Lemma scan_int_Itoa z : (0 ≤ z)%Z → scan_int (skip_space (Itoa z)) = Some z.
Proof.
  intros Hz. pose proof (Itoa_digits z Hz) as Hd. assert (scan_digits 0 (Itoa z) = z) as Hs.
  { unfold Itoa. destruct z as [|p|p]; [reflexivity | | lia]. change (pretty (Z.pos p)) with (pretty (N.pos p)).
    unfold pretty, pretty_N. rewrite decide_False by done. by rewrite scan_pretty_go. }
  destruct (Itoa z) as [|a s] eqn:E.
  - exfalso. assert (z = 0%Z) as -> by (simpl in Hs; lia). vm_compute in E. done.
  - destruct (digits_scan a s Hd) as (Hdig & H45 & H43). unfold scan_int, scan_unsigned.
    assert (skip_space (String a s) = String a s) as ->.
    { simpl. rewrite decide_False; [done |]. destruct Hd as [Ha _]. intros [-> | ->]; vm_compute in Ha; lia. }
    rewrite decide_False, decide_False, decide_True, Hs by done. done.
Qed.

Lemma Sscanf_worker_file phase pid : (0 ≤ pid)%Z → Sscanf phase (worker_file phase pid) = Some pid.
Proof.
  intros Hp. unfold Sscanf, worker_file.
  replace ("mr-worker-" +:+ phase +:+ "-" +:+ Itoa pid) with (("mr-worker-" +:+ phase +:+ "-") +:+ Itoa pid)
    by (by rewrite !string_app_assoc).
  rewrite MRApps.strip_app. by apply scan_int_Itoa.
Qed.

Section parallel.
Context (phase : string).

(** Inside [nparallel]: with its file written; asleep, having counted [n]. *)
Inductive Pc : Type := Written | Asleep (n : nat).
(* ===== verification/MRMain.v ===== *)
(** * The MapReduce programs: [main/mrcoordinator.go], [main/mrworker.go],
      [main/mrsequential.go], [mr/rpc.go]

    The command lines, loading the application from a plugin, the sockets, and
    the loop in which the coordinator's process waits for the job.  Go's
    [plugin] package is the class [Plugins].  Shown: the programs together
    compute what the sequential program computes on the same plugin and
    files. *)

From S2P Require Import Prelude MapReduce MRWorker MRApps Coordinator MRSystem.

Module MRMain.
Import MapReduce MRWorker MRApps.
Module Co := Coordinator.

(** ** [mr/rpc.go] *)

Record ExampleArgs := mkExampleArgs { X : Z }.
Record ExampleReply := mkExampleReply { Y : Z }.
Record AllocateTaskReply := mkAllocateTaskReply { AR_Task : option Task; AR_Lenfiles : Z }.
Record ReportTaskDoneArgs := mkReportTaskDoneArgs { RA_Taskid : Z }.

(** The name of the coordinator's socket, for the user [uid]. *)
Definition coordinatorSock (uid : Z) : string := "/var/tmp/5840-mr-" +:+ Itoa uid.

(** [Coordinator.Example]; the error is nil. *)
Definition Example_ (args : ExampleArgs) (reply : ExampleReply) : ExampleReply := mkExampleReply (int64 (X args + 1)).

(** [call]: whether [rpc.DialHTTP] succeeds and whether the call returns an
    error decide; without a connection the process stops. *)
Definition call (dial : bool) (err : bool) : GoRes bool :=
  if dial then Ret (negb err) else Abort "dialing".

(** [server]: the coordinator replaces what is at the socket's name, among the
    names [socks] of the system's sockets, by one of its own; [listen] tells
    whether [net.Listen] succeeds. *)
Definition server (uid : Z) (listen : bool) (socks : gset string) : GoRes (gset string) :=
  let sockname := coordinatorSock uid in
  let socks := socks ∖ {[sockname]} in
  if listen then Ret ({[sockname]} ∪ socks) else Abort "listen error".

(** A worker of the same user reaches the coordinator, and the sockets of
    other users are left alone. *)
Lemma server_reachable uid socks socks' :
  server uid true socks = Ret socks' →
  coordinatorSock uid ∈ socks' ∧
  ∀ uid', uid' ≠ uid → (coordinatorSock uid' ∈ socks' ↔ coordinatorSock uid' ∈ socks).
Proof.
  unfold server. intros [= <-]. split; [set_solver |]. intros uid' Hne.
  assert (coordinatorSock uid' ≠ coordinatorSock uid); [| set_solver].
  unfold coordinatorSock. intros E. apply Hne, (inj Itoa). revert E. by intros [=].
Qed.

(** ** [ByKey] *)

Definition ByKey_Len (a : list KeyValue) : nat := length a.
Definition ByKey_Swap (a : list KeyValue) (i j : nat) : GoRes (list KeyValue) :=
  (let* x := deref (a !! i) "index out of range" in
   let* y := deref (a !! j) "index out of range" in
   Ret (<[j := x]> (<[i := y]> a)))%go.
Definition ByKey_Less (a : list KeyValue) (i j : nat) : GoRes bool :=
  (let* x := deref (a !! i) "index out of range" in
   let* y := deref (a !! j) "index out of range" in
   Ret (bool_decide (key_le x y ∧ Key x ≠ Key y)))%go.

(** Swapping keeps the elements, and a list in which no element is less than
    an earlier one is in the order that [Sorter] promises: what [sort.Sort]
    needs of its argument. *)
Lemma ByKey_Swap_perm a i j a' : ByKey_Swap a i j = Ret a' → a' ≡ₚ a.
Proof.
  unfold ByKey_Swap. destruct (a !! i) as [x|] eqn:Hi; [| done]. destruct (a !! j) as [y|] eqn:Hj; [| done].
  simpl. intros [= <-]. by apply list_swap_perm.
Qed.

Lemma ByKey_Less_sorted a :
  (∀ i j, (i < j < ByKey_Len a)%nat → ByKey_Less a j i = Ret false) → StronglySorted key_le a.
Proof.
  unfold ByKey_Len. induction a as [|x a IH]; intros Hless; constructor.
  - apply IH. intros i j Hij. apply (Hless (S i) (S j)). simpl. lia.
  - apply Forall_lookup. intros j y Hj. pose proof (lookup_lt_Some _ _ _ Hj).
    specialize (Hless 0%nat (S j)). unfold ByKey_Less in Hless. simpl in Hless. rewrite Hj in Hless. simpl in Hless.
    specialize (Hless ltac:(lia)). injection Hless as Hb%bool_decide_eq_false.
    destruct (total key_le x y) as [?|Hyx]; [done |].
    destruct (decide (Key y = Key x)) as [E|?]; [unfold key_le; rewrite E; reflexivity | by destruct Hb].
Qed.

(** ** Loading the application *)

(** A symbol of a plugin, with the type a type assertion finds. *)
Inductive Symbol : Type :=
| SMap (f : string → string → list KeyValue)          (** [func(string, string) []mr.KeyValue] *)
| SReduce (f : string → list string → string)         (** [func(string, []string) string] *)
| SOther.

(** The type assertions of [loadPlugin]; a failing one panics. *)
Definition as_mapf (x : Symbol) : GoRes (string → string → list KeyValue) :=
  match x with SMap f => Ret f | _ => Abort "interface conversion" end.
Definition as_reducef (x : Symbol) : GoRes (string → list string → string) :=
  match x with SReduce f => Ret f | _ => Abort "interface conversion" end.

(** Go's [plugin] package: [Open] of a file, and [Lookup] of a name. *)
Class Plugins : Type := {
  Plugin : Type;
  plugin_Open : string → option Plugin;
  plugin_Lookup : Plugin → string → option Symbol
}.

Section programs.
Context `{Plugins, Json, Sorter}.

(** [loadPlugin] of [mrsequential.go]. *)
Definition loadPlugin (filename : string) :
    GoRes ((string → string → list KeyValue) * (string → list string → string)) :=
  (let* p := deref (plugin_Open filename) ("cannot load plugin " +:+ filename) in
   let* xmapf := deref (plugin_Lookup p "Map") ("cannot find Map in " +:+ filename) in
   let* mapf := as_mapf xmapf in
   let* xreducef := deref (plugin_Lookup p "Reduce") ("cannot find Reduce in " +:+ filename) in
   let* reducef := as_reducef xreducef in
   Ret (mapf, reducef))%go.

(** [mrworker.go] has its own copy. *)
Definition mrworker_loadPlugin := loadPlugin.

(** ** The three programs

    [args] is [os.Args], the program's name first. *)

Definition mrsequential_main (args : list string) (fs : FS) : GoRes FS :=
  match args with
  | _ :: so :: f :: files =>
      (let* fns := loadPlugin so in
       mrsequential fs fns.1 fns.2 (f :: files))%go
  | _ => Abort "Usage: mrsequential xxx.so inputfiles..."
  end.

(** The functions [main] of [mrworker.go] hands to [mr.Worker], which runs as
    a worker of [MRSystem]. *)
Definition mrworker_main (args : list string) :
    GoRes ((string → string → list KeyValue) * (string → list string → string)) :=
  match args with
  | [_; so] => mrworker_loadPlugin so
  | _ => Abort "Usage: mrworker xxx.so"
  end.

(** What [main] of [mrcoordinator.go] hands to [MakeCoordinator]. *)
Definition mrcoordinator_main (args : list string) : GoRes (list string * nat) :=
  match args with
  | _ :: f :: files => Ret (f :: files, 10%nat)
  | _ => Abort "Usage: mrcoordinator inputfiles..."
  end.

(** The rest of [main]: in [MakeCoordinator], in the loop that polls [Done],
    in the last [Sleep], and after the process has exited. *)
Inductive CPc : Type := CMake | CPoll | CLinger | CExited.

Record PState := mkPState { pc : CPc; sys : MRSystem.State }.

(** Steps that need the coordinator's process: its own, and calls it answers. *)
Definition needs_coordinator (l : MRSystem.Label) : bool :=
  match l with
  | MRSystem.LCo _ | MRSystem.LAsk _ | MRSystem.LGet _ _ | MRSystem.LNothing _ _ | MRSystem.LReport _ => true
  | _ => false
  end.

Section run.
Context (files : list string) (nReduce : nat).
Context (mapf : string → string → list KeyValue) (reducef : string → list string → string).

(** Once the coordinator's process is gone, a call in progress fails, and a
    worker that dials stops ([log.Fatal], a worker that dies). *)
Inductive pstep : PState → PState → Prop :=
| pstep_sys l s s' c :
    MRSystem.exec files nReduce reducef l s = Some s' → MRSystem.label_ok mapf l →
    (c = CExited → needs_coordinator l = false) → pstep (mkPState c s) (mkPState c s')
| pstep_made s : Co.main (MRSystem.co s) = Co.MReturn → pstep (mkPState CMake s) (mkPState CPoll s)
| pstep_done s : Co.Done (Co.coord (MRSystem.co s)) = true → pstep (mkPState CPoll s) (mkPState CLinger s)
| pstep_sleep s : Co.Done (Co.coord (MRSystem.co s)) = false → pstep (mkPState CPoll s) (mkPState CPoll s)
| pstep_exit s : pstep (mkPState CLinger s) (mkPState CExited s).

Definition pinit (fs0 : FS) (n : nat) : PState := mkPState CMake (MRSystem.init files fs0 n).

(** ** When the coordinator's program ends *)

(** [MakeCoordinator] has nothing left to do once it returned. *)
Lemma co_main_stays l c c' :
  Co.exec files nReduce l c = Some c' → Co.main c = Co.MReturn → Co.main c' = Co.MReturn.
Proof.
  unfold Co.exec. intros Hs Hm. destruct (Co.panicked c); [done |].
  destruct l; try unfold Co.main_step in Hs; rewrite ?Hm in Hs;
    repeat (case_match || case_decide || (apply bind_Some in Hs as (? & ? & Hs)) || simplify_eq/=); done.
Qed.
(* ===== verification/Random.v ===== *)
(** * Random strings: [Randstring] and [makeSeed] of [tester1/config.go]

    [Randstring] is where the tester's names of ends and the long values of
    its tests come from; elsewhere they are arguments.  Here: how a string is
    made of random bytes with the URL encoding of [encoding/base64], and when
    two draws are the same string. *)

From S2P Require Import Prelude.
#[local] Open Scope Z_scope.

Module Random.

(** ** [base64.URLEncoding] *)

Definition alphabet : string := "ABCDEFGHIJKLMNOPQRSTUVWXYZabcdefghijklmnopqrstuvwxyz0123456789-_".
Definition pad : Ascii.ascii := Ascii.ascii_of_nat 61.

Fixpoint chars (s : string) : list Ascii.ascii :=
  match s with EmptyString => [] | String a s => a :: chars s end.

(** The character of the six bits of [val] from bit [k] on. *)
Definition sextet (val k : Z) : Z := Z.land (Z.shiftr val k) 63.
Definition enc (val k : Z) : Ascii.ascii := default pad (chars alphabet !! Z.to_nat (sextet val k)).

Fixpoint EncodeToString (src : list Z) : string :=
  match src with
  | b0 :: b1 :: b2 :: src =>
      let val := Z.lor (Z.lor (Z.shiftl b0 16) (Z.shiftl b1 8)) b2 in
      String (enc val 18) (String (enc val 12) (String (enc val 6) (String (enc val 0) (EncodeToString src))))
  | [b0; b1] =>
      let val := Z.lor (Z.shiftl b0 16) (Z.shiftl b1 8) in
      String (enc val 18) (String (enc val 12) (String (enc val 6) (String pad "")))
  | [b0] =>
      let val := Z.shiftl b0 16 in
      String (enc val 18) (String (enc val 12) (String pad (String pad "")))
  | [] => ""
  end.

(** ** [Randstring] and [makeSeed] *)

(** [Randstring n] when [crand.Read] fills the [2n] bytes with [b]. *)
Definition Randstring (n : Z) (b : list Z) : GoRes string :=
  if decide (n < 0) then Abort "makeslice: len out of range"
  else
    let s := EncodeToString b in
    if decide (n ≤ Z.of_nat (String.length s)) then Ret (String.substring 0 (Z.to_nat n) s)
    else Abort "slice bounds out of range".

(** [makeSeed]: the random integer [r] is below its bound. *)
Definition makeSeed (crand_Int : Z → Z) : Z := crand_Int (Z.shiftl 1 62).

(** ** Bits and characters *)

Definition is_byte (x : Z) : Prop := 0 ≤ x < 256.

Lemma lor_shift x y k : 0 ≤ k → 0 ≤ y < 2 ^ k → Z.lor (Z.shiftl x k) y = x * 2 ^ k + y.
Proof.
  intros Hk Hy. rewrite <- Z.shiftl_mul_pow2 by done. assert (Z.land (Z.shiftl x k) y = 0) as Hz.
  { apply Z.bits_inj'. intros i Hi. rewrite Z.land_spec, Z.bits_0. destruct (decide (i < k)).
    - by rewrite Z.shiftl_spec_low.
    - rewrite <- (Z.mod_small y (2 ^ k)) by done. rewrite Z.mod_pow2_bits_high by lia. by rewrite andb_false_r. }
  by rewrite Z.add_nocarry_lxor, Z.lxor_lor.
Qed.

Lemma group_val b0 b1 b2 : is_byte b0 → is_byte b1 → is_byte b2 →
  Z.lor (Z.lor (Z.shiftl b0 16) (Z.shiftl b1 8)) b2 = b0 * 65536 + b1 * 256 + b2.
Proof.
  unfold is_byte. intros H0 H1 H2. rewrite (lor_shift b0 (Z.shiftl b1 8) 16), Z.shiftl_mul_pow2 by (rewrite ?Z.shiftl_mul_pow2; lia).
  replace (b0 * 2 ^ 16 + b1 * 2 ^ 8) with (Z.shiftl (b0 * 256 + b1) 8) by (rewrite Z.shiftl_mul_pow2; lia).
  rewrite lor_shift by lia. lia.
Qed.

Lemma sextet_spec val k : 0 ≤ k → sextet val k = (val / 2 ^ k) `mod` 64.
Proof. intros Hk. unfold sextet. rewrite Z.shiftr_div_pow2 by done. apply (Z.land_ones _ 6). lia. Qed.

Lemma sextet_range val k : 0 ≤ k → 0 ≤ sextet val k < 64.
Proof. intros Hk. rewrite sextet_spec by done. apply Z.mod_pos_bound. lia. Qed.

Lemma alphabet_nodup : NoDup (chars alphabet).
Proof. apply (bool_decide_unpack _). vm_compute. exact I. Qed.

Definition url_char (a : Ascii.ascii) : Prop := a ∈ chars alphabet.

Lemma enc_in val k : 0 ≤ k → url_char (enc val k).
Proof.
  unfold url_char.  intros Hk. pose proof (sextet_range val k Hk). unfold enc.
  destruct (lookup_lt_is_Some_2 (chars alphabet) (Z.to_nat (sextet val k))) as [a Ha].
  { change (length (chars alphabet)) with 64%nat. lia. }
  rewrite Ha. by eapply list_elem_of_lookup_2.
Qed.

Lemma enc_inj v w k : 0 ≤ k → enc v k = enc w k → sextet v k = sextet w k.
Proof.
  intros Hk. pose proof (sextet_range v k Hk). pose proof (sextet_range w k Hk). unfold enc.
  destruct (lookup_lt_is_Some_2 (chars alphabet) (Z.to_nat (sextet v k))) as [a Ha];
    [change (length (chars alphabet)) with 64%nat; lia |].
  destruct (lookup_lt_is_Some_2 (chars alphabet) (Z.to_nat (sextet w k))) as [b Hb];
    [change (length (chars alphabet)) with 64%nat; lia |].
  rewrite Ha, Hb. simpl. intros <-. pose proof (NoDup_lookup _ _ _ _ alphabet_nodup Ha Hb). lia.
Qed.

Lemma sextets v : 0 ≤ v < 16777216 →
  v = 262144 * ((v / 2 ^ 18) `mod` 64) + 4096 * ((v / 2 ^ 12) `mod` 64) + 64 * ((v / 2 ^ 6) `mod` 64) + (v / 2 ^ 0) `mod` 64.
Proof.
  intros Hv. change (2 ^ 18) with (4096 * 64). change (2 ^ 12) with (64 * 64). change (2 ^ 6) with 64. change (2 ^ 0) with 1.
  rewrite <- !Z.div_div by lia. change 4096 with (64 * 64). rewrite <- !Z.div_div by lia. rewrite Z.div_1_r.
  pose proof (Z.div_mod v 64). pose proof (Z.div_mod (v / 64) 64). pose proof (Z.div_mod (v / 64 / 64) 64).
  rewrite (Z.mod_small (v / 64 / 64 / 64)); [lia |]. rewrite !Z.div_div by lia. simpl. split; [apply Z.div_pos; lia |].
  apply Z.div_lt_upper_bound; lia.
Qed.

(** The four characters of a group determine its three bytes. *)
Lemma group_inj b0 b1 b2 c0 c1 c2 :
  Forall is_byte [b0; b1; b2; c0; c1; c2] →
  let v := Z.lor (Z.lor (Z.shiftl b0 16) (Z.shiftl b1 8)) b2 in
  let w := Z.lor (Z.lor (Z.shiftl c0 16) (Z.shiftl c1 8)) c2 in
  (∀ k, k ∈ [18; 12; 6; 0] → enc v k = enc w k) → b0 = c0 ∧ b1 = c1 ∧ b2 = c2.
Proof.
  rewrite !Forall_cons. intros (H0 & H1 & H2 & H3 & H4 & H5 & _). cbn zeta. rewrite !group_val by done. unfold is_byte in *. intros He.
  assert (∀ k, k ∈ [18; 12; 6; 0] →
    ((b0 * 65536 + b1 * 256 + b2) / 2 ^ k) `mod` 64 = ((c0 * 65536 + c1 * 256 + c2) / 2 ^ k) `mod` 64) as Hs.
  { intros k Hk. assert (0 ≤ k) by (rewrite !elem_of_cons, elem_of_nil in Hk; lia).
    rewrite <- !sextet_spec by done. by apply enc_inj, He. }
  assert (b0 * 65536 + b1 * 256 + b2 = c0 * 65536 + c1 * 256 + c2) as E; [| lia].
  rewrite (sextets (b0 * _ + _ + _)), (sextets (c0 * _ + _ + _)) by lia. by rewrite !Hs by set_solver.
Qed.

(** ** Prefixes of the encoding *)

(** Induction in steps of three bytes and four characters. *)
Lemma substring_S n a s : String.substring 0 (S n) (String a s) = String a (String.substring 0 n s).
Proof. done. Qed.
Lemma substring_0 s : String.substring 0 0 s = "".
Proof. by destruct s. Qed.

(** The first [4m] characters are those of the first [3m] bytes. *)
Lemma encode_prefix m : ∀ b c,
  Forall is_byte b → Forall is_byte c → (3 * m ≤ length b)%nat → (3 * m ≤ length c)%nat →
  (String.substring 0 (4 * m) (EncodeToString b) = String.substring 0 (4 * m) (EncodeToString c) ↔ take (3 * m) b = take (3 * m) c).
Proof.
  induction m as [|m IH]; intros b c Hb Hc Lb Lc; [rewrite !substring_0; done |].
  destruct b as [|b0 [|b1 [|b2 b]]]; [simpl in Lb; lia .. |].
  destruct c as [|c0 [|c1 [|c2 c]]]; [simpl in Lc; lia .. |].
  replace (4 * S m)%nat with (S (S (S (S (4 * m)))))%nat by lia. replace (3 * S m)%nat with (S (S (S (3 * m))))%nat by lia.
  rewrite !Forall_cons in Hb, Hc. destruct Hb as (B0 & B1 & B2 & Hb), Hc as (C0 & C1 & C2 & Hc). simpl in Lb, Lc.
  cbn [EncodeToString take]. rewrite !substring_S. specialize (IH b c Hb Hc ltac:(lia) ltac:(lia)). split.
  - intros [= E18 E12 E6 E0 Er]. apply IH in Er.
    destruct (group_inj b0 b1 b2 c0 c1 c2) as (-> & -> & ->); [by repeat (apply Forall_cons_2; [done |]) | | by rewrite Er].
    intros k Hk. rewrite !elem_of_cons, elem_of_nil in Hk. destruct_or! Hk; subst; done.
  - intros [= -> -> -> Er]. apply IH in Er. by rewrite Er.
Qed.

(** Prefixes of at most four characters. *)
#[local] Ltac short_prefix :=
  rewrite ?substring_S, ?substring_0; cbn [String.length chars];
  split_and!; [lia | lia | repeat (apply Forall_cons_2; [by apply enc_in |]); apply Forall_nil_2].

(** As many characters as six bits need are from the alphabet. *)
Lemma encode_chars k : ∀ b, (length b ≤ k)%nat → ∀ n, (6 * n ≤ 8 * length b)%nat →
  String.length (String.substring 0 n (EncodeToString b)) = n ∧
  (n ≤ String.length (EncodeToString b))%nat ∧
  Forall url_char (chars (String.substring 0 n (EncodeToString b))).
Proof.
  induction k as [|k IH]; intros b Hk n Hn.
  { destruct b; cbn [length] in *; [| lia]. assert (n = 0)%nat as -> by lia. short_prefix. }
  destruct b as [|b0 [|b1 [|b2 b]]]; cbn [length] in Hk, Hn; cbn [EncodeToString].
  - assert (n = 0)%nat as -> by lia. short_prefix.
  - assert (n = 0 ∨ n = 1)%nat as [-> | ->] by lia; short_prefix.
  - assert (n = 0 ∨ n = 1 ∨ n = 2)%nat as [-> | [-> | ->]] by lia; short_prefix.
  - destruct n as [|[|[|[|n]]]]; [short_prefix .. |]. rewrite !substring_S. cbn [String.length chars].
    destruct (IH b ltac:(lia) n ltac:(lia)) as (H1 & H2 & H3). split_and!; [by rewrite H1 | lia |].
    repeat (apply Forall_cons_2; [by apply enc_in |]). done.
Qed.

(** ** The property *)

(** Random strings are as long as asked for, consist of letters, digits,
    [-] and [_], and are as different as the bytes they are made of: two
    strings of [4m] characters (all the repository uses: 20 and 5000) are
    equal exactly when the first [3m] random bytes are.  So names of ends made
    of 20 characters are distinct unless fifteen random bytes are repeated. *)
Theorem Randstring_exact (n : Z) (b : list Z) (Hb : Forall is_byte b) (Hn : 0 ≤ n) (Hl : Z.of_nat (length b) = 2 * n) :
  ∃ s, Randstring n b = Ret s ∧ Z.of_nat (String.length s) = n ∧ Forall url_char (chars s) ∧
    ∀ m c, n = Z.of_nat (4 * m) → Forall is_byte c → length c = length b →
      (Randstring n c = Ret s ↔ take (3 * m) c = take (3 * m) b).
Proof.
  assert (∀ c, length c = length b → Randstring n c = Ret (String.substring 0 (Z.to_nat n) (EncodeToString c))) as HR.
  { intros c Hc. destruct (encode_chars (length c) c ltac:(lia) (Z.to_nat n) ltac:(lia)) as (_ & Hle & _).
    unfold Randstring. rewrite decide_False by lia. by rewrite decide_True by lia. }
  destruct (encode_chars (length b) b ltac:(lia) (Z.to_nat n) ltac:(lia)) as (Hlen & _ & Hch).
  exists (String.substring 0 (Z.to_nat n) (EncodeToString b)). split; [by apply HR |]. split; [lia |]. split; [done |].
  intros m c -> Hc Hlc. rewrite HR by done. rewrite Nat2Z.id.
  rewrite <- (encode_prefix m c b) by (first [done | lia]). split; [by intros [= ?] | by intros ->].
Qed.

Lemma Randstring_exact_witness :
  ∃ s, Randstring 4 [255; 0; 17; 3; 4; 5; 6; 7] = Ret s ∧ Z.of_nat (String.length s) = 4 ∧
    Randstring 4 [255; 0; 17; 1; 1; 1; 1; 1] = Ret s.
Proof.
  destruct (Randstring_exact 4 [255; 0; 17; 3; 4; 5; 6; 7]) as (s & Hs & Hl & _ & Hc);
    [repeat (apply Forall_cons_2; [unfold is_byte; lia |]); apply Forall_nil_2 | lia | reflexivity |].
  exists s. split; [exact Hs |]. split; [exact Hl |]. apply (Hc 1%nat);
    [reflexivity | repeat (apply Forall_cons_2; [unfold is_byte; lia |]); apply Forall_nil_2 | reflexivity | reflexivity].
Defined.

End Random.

::::

What this task involves:
Lines wanted from the listing above: the line with "uid' ∈ socks)." up to and including the line with "unfold ByKey_Swap. destruct". Please write them out exactly, adding nothing else.

Answer box:
  ∀ uid', uid' ≠ uid → (coordinatorSock uid' ∈ socks' ↔ coordinatorSock uid' ∈ socks).
Proof.
  unfold server. intros [= <-]. split; [set_solver |]. intros uid' Hne.
  assert (coordinatorSock uid' ≠ coordinatorSock uid); [| set_solver].
  unfold coordinatorSock. intros E. apply Hne, (inj Itoa). revert E. by intros [=].
Qed.

(** ** [ByKey] *)

Definition ByKey_Len (a : list KeyValue) : nat := length a.
Definition ByKey_Swap (a : list KeyValue) (i j : nat) : GoRes (list KeyValue) :=
  (let* x := deref (a !! i) "index out of range" in
   let* y := deref (a !! j) "index out of range" in
   Ret (<[j := x]> (<[i := y]> a)))%go.
Definition ByKey_Less (a : list KeyValue) (i j : nat) : GoRes bool :=
  (let* x := deref (a !! i) "index out of range" in
   let* y := deref (a !! j) "index out of range" in
   Ret (bool_decide (key_le x y ∧ Key x ≠ Key y)))%go.

(** Swapping keeps the elements, and a list in which no element is less than
    an earlier one is in the order that [Sorter] promises: what [sort.Sort]
    needs of its argument. *)
Lemma ByKey_Swap_perm a i j a' : ByKey_Swap a i j = Ret a' → a' ≡ₚ a.
Proof.
  unfold ByKey_Swap. destruct (a !! i) as [x|] eqn:Hi; [| done]. destruct (a !! j) as [y|] eqn:Hj; [| done].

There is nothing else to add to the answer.